# TASK TO COMPLETE
Output only the lines below that start at the line containing "bloomEnabled : bool;" and end at the line containing "Definition with_nextSeq (n", with both ends kept.

***** SUPPLIED MATERIAL *****

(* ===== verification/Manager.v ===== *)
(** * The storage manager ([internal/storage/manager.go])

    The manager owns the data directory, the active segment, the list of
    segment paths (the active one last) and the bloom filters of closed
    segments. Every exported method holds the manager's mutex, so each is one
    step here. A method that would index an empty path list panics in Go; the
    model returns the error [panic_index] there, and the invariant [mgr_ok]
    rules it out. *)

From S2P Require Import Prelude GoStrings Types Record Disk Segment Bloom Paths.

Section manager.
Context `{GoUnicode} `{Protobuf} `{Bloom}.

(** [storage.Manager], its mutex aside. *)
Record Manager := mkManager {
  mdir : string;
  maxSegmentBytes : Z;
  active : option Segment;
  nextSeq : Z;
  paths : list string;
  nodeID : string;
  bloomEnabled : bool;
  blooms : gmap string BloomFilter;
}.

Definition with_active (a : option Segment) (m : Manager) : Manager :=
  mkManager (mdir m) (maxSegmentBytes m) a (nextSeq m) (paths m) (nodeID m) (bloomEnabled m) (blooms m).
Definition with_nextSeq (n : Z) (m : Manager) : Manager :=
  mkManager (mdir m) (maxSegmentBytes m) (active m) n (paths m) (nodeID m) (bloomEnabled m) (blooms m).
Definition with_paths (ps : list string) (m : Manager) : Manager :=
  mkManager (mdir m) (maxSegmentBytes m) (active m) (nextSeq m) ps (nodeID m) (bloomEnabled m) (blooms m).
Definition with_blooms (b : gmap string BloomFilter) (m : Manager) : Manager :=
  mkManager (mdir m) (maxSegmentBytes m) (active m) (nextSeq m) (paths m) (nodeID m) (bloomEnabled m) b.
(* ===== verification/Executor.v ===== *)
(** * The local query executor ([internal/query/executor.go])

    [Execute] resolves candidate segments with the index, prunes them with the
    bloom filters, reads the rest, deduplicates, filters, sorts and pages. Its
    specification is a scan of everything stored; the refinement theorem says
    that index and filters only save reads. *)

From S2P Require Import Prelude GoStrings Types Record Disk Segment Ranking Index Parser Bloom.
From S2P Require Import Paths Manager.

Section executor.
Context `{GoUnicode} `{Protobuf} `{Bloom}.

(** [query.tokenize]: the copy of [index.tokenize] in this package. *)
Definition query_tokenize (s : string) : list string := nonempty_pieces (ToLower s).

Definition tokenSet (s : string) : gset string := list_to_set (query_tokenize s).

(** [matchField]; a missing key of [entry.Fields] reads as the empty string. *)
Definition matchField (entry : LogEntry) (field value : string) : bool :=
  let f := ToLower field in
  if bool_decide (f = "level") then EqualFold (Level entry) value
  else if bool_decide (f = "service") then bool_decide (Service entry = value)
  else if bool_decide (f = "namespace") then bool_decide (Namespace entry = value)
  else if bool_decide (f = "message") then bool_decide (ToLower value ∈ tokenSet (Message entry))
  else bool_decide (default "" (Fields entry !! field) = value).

*****

# OUTPUT BELOW
  bloomEnabled : bool;
  blooms : gmap string BloomFilter;
}.

Definition with_active (a : option Segment) (m : Manager) : Manager :=
  mkManager (mdir m) (maxSegmentBytes m) a (nextSeq m) (paths m) (nodeID m) (bloomEnabled m) (blooms m).
Definition with_nextSeq (n : Z) (m : Manager) : Manager :=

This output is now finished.